Longer lives demand a shift towards prevention and keeping us healthy for longer rather than intervening when we become ill. Genetic screening, personalised treatments and extensive use of big data are all key. It also requires greater responsibility on you as the patient. In the current system, the patient’s role is to turn up, be tested, diagnosed and treated. As people live for longer, they will have to take a far more active role monitoring your health.

If we aren’t to run out of money we also need to be productive for longer. Employment rates peak at age 50 and then decline. For the majority this is due to ill health, caring, outdated skills or ageism in the workplace. As a result, raising the state pension age will have relatively little impact. We need instead policies that maintain our health and skills for longer rather than just incremental increases in the age at which we claim a state pension. We need to recognise that when three quarters of employment growth in high income countries is driven by workers aged over 50, older workers are key for economic growth.

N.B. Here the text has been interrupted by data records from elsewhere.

(* ===== verification/Str.v ===== *)
(** * Strings: what the sources use of [str] and [String]

    A string is the list of its code points.  These are the standard library's
    operations the parsers call (splitting, trimming, integer parsing and
    printing, UTF-8), with the lemmas the components share. *)
From S2P Require Import Prelude.
From Stdlib Require Import Ascii.

Abbreviation str := (list Z).

Fixpoint lit (s : String.string) : str :=
  match s with
  | String.EmptyString => []
  | String.String c s => Z.of_nat (nat_of_ascii c) :: lit s
  end.

Definition CR : Z := 13.
Definition LF : Z := 10.

(** ** UTF-8 *)
Definition cont (b : Z) : bool := (0x80 <=? b) && (b <=? 0xBF).
(** The second byte of a longer sequence, given the first. *)
Definition second_ok (b0 b1 : Z) : bool :=
  if b0 =? 0xE0 then (0xA0 <=? b1) && (b1 <=? 0xBF)
  else if b0 =? 0xED then (0x80 <=? b1) && (b1 <=? 0x9F)
  else if b0 =? 0xF0 then (0x90 <=? b1) && (b1 <=? 0xBF)
  else if b0 =? 0xF4 then (0x80 <=? b1) && (b1 <=? 0x8F)
  else cont b1.
Definition low6 (b : Z) : Z := Z.land b 0x3F.
Definition REPLACEMENT : Z := 0xFFFD.

(** [String::from_utf8_lossy]: a maximal invalid prefix of a sequence becomes
    one replacement character. *)
Fixpoint from_utf8_lossy (l : bytes) : str :=
  match l with
  | [] => []
  | b0 :: l1 =>
      if b0 <? 0x80 then b0 :: from_utf8_lossy l1
      else if (0xC2 <=? b0) && (b0 <=? 0xDF) then
        match l1 with
        | b1 :: l2 =>
            if cont b1 then (Z.land b0 0x1F * 64 + low6 b1) :: from_utf8_lossy l2
            else REPLACEMENT :: from_utf8_lossy l1
        | [] => [REPLACEMENT]
        end
      else if (0xE0 <=? b0) && (b0 <=? 0xEF) then
        match l1 with
        | b1 :: l2 =>
            if second_ok b0 b1 then
              match l2 with
              | b2 :: l3 =>
                  if cont b2 then (Z.land b0 0x0F * 4096 + low6 b1 * 64 + low6 b2) :: from_utf8_lossy l3
                  else REPLACEMENT :: from_utf8_lossy l2
              | [] => [REPLACEMENT]
              end
            else REPLACEMENT :: from_utf8_lossy l1
        | [] => [REPLACEMENT]
        end
      else if (0xF0 <=? b0) && (b0 <=? 0xF4) then
        match l1 with
        | b1 :: l2 =>
            if second_ok b0 b1 then
              match l2 with
              | b2 :: l3 =>
                  if cont b2 then
                    match l3 with
                    | b3 :: l4 =>
                        if cont b3 then
                          (Z.land b0 0x07 * 262144 + low6 b1 * 4096 + low6 b2 * 64 + low6 b3)
                            :: from_utf8_lossy l4
                        else REPLACEMENT :: from_utf8_lossy l3
                    | [] => [REPLACEMENT]
                    end
                  else REPLACEMENT :: from_utf8_lossy l2
              | [] => [REPLACEMENT]
              end
            else REPLACEMENT :: from_utf8_lossy l1
        | [] => [REPLACEMENT]
        end
      else REPLACEMENT :: from_utf8_lossy l1
  end.

(** [str::as_bytes] *)
Definition utf8_char (c : Z) : bytes :=
  if c <? 0x80 then [c]
  else if c <? 0x800 then [0xC0 + c / 64; 0x80 + c mod 64]
  else if c <? 0x10000 then [0xE0 + c / 4096; 0x80 + c / 64 mod 64; 0x80 + c mod 64]
  else [0xF0 + c / 262144; 0x80 + c / 4096 mod 64; 0x80 + c / 64 mod 64; 0x80 + c mod 64].
Definition as_bytes (s : str) : bytes := concat (map utf8_char s).

Definition ascii_str (s : str) : Prop := Forall (fun c => 0 <= c < 128) s.
#[export] Instance ascii_str_dec s : Decision (ascii_str s).
Proof. unfold ascii_str; apply _. Defined.

(** ** Character classes and trimming *)
(** [char::is_whitespace]: the Unicode White_Space property. *)
Definition is_whitespace (c : Z) : bool :=
  ((9 <=? c) && (c <=? 13)) || (c =? 0x20) || (c =? 0x85) || (c =? 0xA0) || (c =? 0x1680)
  || ((0x2000 <=? c) && (c <=? 0x200A)) || (c =? 0x2028) || (c =? 0x2029) || (c =? 0x202F)
  || (c =? 0x205F) || (c =? 0x3000).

A longevity society also requires fundamental cultural change. In the twentieth century, the increasing medicalisation of old age defined it in terms of decline. The result is we underestimate the capacity of older people and our own later years. We need instead to recognise that longer lives open up the possibility for time spent in adult development and that ageing is not an event that happens at 65 but a continual process that begins from our early years. Only then can we move away from underestimating the capacity of older people and underinvesting in our own future and producing the very ageing society outcomes we fear – of outliving our health, wealth and purpose.

When global life expectancy exceeds 70 we have to age in an evergreen manner if we are to avoid the palsied dystopia of an ageing society. If successful we will be setting out on a dramatic new path. When we are ill in our 90s, few want to live to be a hundred. But the more progress we make in ageing better the longer we will want to live for. Humanity is embarking on a radical new era focused on changing how we age. Just don’t call it an ageing society.